"""

(** * Event enrichment, angle classification and priority scoring

    A shallow embedding of the deterministic core of the social content
    engine: the row join and field extraction of [data_processing.py] and
    [social_content_generator.py], the angle classifier and priority scorer
    of [batch_processor.py], the response parser and error classification
    of [ai_contextualizer.py], and the display score of [streamlit_app.py];
    then the batch loop, the filter, the posting schedule and the export
    of [batch_processor.py], its metadata, the loading of the four views
    and the quality report of [data_processing.py], the content loop of
    the pipeline and the distributions of the dashboard.  The warehouse
    connection, the text-generation endpoint, the clock, the calendar and
    the rounding of the metadata are parameters.

    Python values are modelled with explicit dynamic types where the source
    is dynamic (warehouse rows) and with records where it builds
    dictionaries of a fixed shape (enriched events).  Exceptions are an
    error monad.  Floats are rationals extended with NaN and the two
    infinities; arithmetic on finite floats is exact in the model. *)

From Stdlib Require Import ZArith QArith String Ascii List Bool Lia.
From Stdlib Require Import Numbers.DecimalString.
From stdpp Require Import base option gmap strings.
Import ListNotations.

Local Open Scope Z_scope.
Local Open Scope string_scope.
Local Open Scope list_scope.

(** ** The Python runtime *)

Module Py.

(** Exceptions that the modelled code can raise or catch. [Exception] is
    any other subclass of Python's [Exception], with its message. *)
Inductive exn : Type :=
| KeyError (key : string)
| ValueError
| TypeError
| OverflowError
| Exception (msg : string).

Inductive result (A : Type) : Type :=
| Ok (a : A)
| Raise (e : exn).
Arguments Ok {A} a.
Arguments Raise {A} e.

Definition bind {A B : Type} (m : result A) (k : A -> result B) : result B :=
  match m with
  | Ok a => k a
  | Raise e => Raise e
  end.

(** [try: ... except (ValueError, TypeError): handler] *)
Definition catches_value_type (e : exn) : bool :=
  match e with
  | ValueError | TypeError => true
  | _ => false
  end.

Definition try_except_value_type {A : Type} (m : result A) (handler : A) : result A :=
  match m with
  | Ok a => Ok a
  | Raise e => if catches_value_type e then Ok handler else Raise e
  end.

(** A Python float: a finite value, NaN, or an infinity. *)
Inductive pyfloat : Type :=
| Finite (q : Q)
| NaN
| Inf (negative : bool).

(** A Python scalar, as held by a warehouse row or an event field. *)
Inductive value : Type :=
| VNone
| VBool (b : bool)
| VInt (z : Z)
| VFloat (f : pyfloat)
| VStr (s : string).
(** * static_vector: a fixed-capacity vector over inline storage

    A shallow embedding of [include/static_vector.h].  The class template
    [static_vector<T, Capacity>] keeps [Capacity] slots of raw storage and a
    counter [size_]; elements are built in place with placement new and are
    torn down with explicit destructor calls.

    The embedding keeps three things the C++ code depends on:
    - the address of every container (both assignment operators test
      [this != &other]), so containers live in a store indexed by address;
    - the contents of every slot, including slots above [size_];
    - the order of constructor and destructor calls, kept in a log. *)

From stdpp Require Import gmap list functions strings.

Set Default Proof Using "Type".

(** ** Result codes *)

(** [enum class StaticVectorErrorCode : uint8_t]. *)
Inductive StaticVectorErrorCode :=
  | NoError
  | OutOfSpace
  | OutOfRange
  | Empty
  | CannotDefaultConstruct.

Global Instance StaticVectorErrorCode_eq_dec : EqDecision StaticVectorErrorCode.
Proof. solve_decision. Defined.

(** ** Element types *)

(** What the container asks of [T]: a copy constructor [T(const T&)], which
    leaves its argument alone, and a move constructor [T(T&&)], which yields
    the new object together with the state left behind in its argument. *)
Class ElementType (T : Type) := {
  copy_construct : T → T;
  move_construct : T → T * T;
}.

(** Copies compare equal to their source ([operator==] read as Leibniz
    equality), the usual contract of a copy constructor. *)
Class CopyFaithful (T : Type) `{ElementType T} :=
  copy_construct_eq : ∀ x : T, copy_construct x = x.

(** [int]: copying and moving both leave the source as it is. *)
Global Instance int_element : ElementType Z :=
  {| copy_construct x := x; move_construct x := (x, x) |}.

(** [std::string]: a moved-from string is empty. *)
Global Instance string_element : ElementType string :=
  {| copy_construct x := x; move_construct x := (x, String.EmptyString) |}.

(** ** Addresses, pointers and lifetime events *)

(** A container is identified by its address; a [T*] into the storage of a
    container is the address of the container and a slot index. *)
Abbreviation addr := nat (only parsing).
Abbreviation pointer := (nat * nat)%type (only parsing).

(** [p + i] on element pointers. *)
Definition ptr_add (p : pointer) (i : nat) : pointer := (p.1, p.2 + i).

(** A constructor call ([::new (p) T(...)]) or a destructor call
    ([p->~T()]) on the slot [p], or the end of the storage of the
    container at [a]. *)
Inductive event :=
  | Construct (p : pointer)
  | Destroy (p : pointer)
  | Release (a : addr).

(** The slots in [live] that lie in the storage of the container at [a]. *)
Definition slots_of (a : addr) (live : gset pointer) : gset pointer :=
  filter (λ p, p.1 = a) live.

(** The slots in [live] that lie elsewhere. *)
Definition slots_off (a : addr) (live : gset pointer) : gset pointer :=
  filter (λ p, p.1 ≠ a) live.

Global Instance event_eq_dec : EqDecision event.
Proof. solve_decision. Defined.

(** Replays a log of lifetime events from the set [live] of slots that hold
    an object.  Building an object in a slot that still holds one, or
    releasing storage that still holds one, loses an object without a
    destructor call; destroying an empty slot is a second destruction.  All
    three make the replay fail. *)
Fixpoint lifetimes (l : list event) (live : gset pointer) : option (gset pointer) :=
  match l with
  | [] => Some live
  | Construct p :: l' =>
      if decide (p ∈ live) then None else lifetimes l' ({[p]} ∪ live)
  | Destroy p :: l' =>
      if decide (p ∈ live) then lifetimes l' (live ∖ {[p]}) else None
  | Release a :: l' =>
      if decide (slots_of a live = ∅) then lifetimes l' live else None
  end.

(** Every object built during [l] was destroyed exactly once during [l]. *)
Definition exactly_once (l : list event) : Prop := lifetimes l ∅ = Some ∅.

(** Replays a log as [lifetimes] does, except that objects may be lost
    when their slot is reused or their storage released: the replay fails
    only when a destructor runs on a slot that holds no object. *)
Fixpoint destroy_live (l : list event) (live : gset pointer) : option (gset pointer) :=
  match l with
  | [] => Some live
  | Construct p :: l' => destroy_live l' ({[p]} ∪ live)
  | Destroy p :: l' =>
      if decide (p ∈ live) then destroy_live l' (live ∖ {[p]}) else None
  | Release a :: l' => destroy_live l' (slots_off a live)
  end.

(** No destructor ran during [l] on an object that was already destroyed,
    or on a slot in which none was ever built. *)
Definition never_twice (l : list event) : Prop := is_Some (destroy_live l ∅).

(** Number of destructor calls on slot [p] in a log. *)
Definition destructions (p : pointer) (l : list event) : nat :=
  length (filter (λ e, e = Destroy p) l).

(** Number of constructor calls on slot [p] in a log. *)
Definition constructions (p : pointer) (l : list event) : nat :=
  length (filter (λ e, e = Construct p) l).
(** A process with one readable file. *)
Definition one_file_env (path data : string) : Env :=
  {| clock := fun _ => 0; ticks := 0;
     files := fun p => if String.eqb p path then Ok data
                       else Raise (OSError "ENOENT");
     stdout := [] |}.

End Item24.

(** ** Item 26: the serialization mix-ins *)

Module Item26.

(** The classes of the file.  All of them inherit [ToDictMixin];
    [DatacenterRack], [Switch] and [Machine] also inherit [JsonMixin].
    [Plain] stands for any other class whose instances have a [__dict__]. *)
Inductive class :=
| BinaryTree
| BinaryTreeWithParent
| NamedSubTree
| DatacenterRack
| Switch
| Machine
| Plain.

(** Python values as trees: what [json.loads] returns, and instances with
    their [__dict__] in insertion order.  A float is carried as the bit
    pattern of its double; the code never computes with it.  Object graphs
    with cycles (the parent links of lines 64-66) have no counterpart here;
    the objects [from_json] builds are trees. *)
#[warnings="-register-all"]
Inductive value :=
| VNone
| VBool (b : bool)
| VInt (z : Z)
| VFloat (bits : Z)
| VStr (s : string)
| VList (l : list value)
| VDict (d : list (string * value))
| VObj (c : class) (attrs : list (string * value)).

Definition is_ToDictMixin (c : class) : bool :=
  match c with
  | Plain => false
  | _ => true
  end.

Definition is_JsonMixin (c : class) : bool :=
  match c with
  | DatacenterRack | Switch | Machine => true
  | _ => false
  end.

Fixpoint lookup_key (k : string) (d : list (string * value)) : option value :=
  match d with
  | [] => None
  | (k', v) :: rest => if String.eqb k k' then Some v else lookup_key k rest
  end.

Definition has_key (k : string) (d : list (string * value)) : bool :=
  match lookup_key k d with
  | Some _ => true
  | None => false
  end.

(** The override of [BinaryTreeWithParent] (lines 58-62) applies to a
    [BinaryTreeWithParent] stored under the key ['parent']. *)
Definition is_parent_link (self : class) (key : string) (v : value) : bool :=
  match self, v with
  | BinaryTreeWithParent, VObj BinaryTreeWithParent _ => String.eqb key "parent"
  | _, _ => false
  end.

(** [value.value] for an instance. *)
Definition attr_value (v : value) : outcome value :=
  match v with
  | VObj _ attrs =>
      match lookup_key "value" attrs with
      | Some x => Ok x
      | None => Raise AttributeError
      end
  | _ => Raise AttributeError
  end.

(** [self._traverse(key, value)] (lines 21-31), with the dispatch on the
    class of [self] (lines 58-62).  An instance of a mix-in class is
    converted by its own [to_dict], which traverses its [__dict__] as itself;
    a [dict] reaches the call [self._traverse(dict)], which lacks an argument
    and raises [TypeError]; a list is traversed element by element under the
    same key; any other instance has its [__dict__] traversed by [self]. *)
Fixpoint _traverse (self : class) (key : string) (v : value) {struct v}
  : outcome value :=
  let _traverse_dict (self' : class) :=
    fix items (instance_dict : list (string * value))
      : outcome (list (string * value)) :=
      match instance_dict with
      | [] => Ok []
      | (k, x) :: rest =>
          outcome_bind (_traverse self' k x) (fun x' =>
          outcome_bind (items rest) (fun rest' =>
          Ok ((k, x') :: rest')))
      end in
  if is_parent_link self key v then attr_value v
  else
    match v with
    | VObj c attrs =>
        if is_ToDictMixin c
        then outcome_bind (_traverse_dict c attrs) (fun d => Ok (VDict d))
        else outcome_bind (_traverse_dict self attrs) (fun d => Ok (VDict d))
    | VDict _ => Raise TypeError
    | VList l =>
        outcome_bind
          ((fix elements (l : list value) : outcome (list value) :=
              match l with
              | [] => Ok []
              | i :: rest =>
                  outcome_bind (_traverse self key i) (fun i' =>
                  outcome_bind (elements rest) (fun rest' =>
                  Ok (i' :: rest')))
              end) l)
          (fun l' => Ok (VList l'))
    | _ => Ok v
    end.

(** The list comprehension of line 27. *)
Fixpoint _traverse_list (self : class) (key : string) (l : list value)
  : outcome (list value) :=
  match l with
  | [] => Ok []
  | i :: rest =>
      outcome_bind (_traverse self key i) (fun i' =>
      outcome_bind (_traverse_list self key rest) (fun rest' =>
      Ok (i' :: rest')))
  end.

(** [self._traverse_dict(instance_dict)] (lines 15-19). *)
Fixpoint _traverse_dict (self : class) (instance_dict : list (string * value))
  : outcome (list (string * value)) :=
  match instance_dict with
  | [] => Ok []
  | (k, x) :: rest =>
      outcome_bind (_traverse self k x) (fun x' =>
      outcome_bind (_traverse_dict self rest) (fun rest' =>
      Ok ((k, x') :: rest')))
  end.

(** [self.to_dict()] (lines 12-13). *)
Definition to_dict (self : value) : outcome value :=
  match self with
  | VObj c attrs =>
      if is_ToDictMixin c
      then outcome_bind (_traverse_dict c attrs) (fun d => Ok (VDict d))
      else Raise AttributeError
  | _ => Raise AttributeError
  end.

(** [BinaryTree(value, left, right)] (lines 35-38) and
    [BinaryTreeWithParent(value, left, right, parent)] (lines 53-55). *)
Definition BinaryTree_new (v left right : value) : value :=
  VObj BinaryTree [("value", v); ("left", left); ("right", right)].

Definition BinaryTreeWithParent_new (v left right parent : value) : value :=
  VObj BinaryTreeWithParent
    [("value", v); ("left", left); ("right", right); ("parent", parent)].

(** The tree of lines 40-42. *)
Definition tree : value :=
  BinaryTree_new (VInt 10)
    (BinaryTree_new (VInt 7) VNone (BinaryTree_new (VInt 9) VNone VNone))
    (BinaryTree_new (VInt 13) (BinaryTree_new (VInt 11) VNone VNone) VNone).

(** The tree of lines 64-66, every parent link cut to a node without
    children: the override reads nothing of a parent but its [value]. *)
Definition root : value :=
  let above (v : Z) := BinaryTreeWithParent_new (VInt v) VNone VNone VNone in
  BinaryTreeWithParent_new (VInt 10)
    (BinaryTreeWithParent_new (VInt 7) VNone
       (BinaryTreeWithParent_new (VInt 9) VNone VNone (above 7))
       (above 10))
    VNone VNone.

(** A call with a double-star argument: the argument must be a mapping. *)
Definition mapping (v : value) : outcome (list (string * value)) :=
  match v with
  | VDict d => Ok d
  | _ => Raise TypeError
  end.

(** Binding keyword arguments to the parameters of [__init__]: every keyword
    must name a parameter, and a parameter without a default must be
    given. *)
Fixpoint bind_params (params : list (string * option value))
    (kwargs : list (string * value)) : outcome (list value) :=
  match params with
  | [] => Ok []
  | (name, default) :: rest =>
      match lookup_key name kwargs, default with
      | Some v, _ | None, Some v =>
          outcome_bind (bind_params rest kwargs) (fun vs => Ok (v :: vs))
      | None, None => Raise TypeError
      end
  end.
Definition no_download (_ _ : string) : M world unit := ret tt.

Definition emits (out : list Path) (_ : string) (w : world) : world :=
  {| files := files w ++ out; stdout := stdout w |}.

Definition empty_world : world := {| files := []; stdout := [] |}.

Definition ct_output : Path := joinpath "/out" "ct.nii.gz".

Definition three_volumes : list Path :=
  [joinpath "/out" "ct_ROI1.nii.gz"; joinpath "/out" "ct.nii.gz";
   joinpath "/out" "cta.nii.gz"; joinpath "/out" "ct.json"].



Definition sample_legacy (out : list Path) (output_path : Path) : result unit * world :=
  dcm_to_nifti_LEGACY "Linux" "x86_64" on_path "/cfg" no_download no_download
    (emits out) "/in" output_path false empty_world.

Definition zip_by_name (p : string) (_ : world) : bool := endswith p ".zip".

Definition no_decoder (_ : string) (_ : Path) : M world unit := ret tt.




(** An unpacking that leaves the archive and the Linux binary. *)
Definition unpacks_binary (_ _ : string) : M world unit :=
  fun w => (OK tt, {| files := files w ++ [joinpath "/cfg" "dcm2niix.zip";
                                           joinpath "/cfg" "dcm2niix";
                                           joinpath "/cfg" "dcm2niibatch"];
                      stdout := stdout w |}).

Definition not_on_path (_ : string) : option string := None.

(** The three volumes and their sidecar, beside a file of the user. *)
Definition volumes_and_notes : list Path :=
  three_volumes ++ [joinpath "/out" "notes.txt"].

(** * Properties *)

(** ** Results *)

Lemma bind_OK_inv {X Y} (r : result X) (k : X -> result Y) (y : Y) :
  bind r k = OK y -> exists x, r = OK x /\ k x = OK y.
Proof.
  destruct r as [x | e]; simpl; intros H; [eauto | discriminate].
Qed.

"""

# WORK ORDER
Take from the material above every line that includes the word "Scope".

# RESPONSE TO THE TASK
Local Open Scope Z_scope.
Local Open Scope string_scope.
Local Open Scope list_scope.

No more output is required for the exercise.